## Partitioning a DataFrame
PySpark DataFrame can be split into the specifed number of partitions using **repartition(~)** method. This method allows to partition by column values.

### Parameters
1. numPartitions | int
    - Number of patitions to break down the DataFrame.

2. cols or str or Column
    - Columns by which to partition the DataFrame.

### Return Value
  - A new PySpark DataFrame.

[API Reference](https://spark.apache.org/docs/latest/api/python/reference/api/pyspark.RDD.repartition.html)

### Example

## Partitioning DataFrame

In [0]:
df = spark.createDataFrame(
  [('Shiva', 'Appu'), ('Teja', 'Sweety'), ('Bhavishya', 'Bhavi'), ('Shiva', 'Chinu')],
  ['name','nick_name']
)
df.show(truncate=False)

+---------+---------+
|name     |nick_name|
+---------+---------+
|Teja     |Sweety   |
|Bhavishya|Bhavi    |
|Shiva    |Appu     |
|Shiva    |Chinu    |
+---------+---------+



In [0]:
# Get the number of partitions
df.rdd.getNumPartitions()

Out[24]: 8

DataFrame is split into 8 partitions by default.Since, the number of partitions depends on the parallelism level of your Spark configurations.

In [0]:
df.rdd.glom().collect()

Out[25]: [[],
 [Row(name='Teja', nick_name='Sweety')],
 [],
 [Row(name='Bhavishya', nick_name='Bhavi')],
 [],
 [Row(name='Shiva', nick_name='Appu')],
 [],
 [Row(name='Shiva', nick_name='Chinu')]]

Here, we can see that we have indeed 8 partitions, but only 4 of the partitions have a Row in them.
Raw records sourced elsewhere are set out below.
Lemma test_fold_inv (tree : DecisionTree) (cls id : string)
  (exs : list example) :
  forall (n : Z) (st st' : tested),
    tested_inv n st ->
    foldM (test_step tree cls id) exs st = Ok st' ->
    tested_inv (n + len exs) st'.
Proof.
  induction exs as [| ex exs IH]; intros n st st' Hinv H.
  - injection H as <-; unfold len; simpl; rewrite Z.add_0_r; exact Hinv.
  - rewrite foldM_cons in H; apply bind_Ok_inv in H as (st1 & H1 & H2).
    pose proof (IH _ _ _ (test_step_inv _ _ _ _ _ _ _ Hinv H1) H2) as Hr.
    replace (n + len (ex :: exs))%Z with (n + 1 + len exs)%Z;
      [exact Hr | unfold len; simpl List.length; lia].
Qed.

Lemma countb_cons {A : Type} (f : A -> bool) (x : A) (xs : list A) :
  countb f (x :: xs) = ((if f x then 1 else 0) + countb f xs)%Z.
Proof.
  unfold countb; simpl; destruct (f x); simpl List.length; lia.
Qed.

Lemma test_fold_counts (tree : DecisionTree) (cls id : string)
  (exs : list example) :
  forall (st st' : tested),
    foldM (test_step tree cls id) exs st = Ok st' ->
    correct st' = (correct st + countb (is_correct tree cls) exs)%Z /\
    almost st' = (almost st + countb (is_almost tree cls) exs)%Z /\
    forall k, dict_get (test_act_pred st') k 0
              = (dict_get (test_act_pred st) k 0
                 + countb (is_pair tree cls k) exs)%Z.
Proof.
  induction exs as [| ex exs IH]; intros st st' H.
  - injection H as <-; unfold countb; simpl.
    repeat split; intros; lia.
  - rewrite foldM_cons in H; apply bind_Ok_inv in H as (st1 & H1 & H2).
    destruct (IH _ _ H2) as (Ic & Ia & Ip); clear IH H2.
    apply test_step_Ok_inv in H1 as (a & p & i & j & Ho & Hi & Hj & ->).
    cbn [correct almost test_act_pred] in *.
    assert (Ec : is_correct tree cls ex = String.eqb p a)
      by (unfold is_correct; rewrite Ho; reflexivity).
    assert (Em : is_almost tree cls ex
                 = (Z.abs (Z.of_nat i - Z.of_nat j) <? 2)%Z)
      by (unfold is_almost; rewrite Ho, Hi, Hj; reflexivity).
    assert (Ek : forall k, is_pair tree cls k ex = pair_eqb k (a, p))
      by (intros k; unfold is_pair; rewrite Ho; reflexivity).
    rewrite !countb_cons, Ec, Em.
    split; [rewrite Ic; destruct (String.eqb p a); lia |].
    split; [rewrite Ia; destruct (Z.abs _ <? 2)%Z; lia |].
    intros k; rewrite Ip, countb_cons, dict_get_set, Ek.
    destruct (pair_eqb k (a, p)) eqn:E; [| lia].
    apply pair_eqb_eq in E; subst k; lia.
Qed.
Now, let's repartition our DataFrame such that the Rows are divided into only 2 partitions using 'repartition' method:

In [0]:
df1 = df.repartition(2)
df1.rdd.getNumPartitions()

Out[26]: 2

Now the distribution of the rows are in repartitioned DataFrame(d1).

In [0]:
df1.rdd.glom().collect()

Out[27]: [[Row(name='Teja', nick_name='Sweety'),
  Row(name='Bhavishya', nick_name='Bhavi'),
  Row(name='Shiva', nick_name='Appu'),
  Row(name='Shiva', nick_name='Chinu')],
 []]

> **Note:** *No guarantee that the rows will be evenly distributed in the partitions*

## Partitioning DataFrame by columns

In [0]:
df.show(truncate=False)

+---------+---------+
|name     |nick_name|
+---------+---------+
|Teja     |Sweety   |
|Bhavishya|Bhavi    |
|Shiva    |Appu     |
|Shiva    |Chinu    |
+---------+---------+



In [0]:
# repartition DataFrame by the column 'name' 

df3 = df.repartition("name")
print(f'Number of Partitions = {df3.rdd.getNumPartitions()}')
df3.rdd.glom().collect()

Number of Partitions = 1
Out[31]: [[Row(name='Teja', nick_name='Sweety'),
  Row(name='Bhavishya', nick_name='Bhavi'),
  Row(name='Shiva', nick_name='Appu'),
  Row(name='Shiva', nick_name='Chinu')]]

In [0]:
# repartition DataFrame by the column 'name' into 2 partitions
df4 = df.repartition(2, "name")
print(f'Number of Partitions = {df4.rdd.getNumPartitions()}')
df4.rdd.glom().collect()

Number of Partitions = 2
Out[32]: [[],
 [Row(name='Teja', nick_name='Sweety'),
  Row(name='Bhavishya', nick_name='Bhavi'),
  Row(name='Shiva', nick_name='Appu'),
  Row(name='Shiva', nick_name='Chinu')]]

In [0]:
# repartition DataFrame by the multiple columns
df5 = df.repartition(2, "name", "nick_name")
print(f'Number of Partitions = {df5.rdd.getNumPartitions()}')
df5.rdd.glom().collect()

Number of Partitions = 2
Out[34]: [[Row(name='Teja', nick_name='Sweety'), Row(name='Shiva', nick_name='Appu')],
 [Row(name='Bhavishya', nick_name='Bhavi'),
  Row(name='Shiva', nick_name='Chinu')]]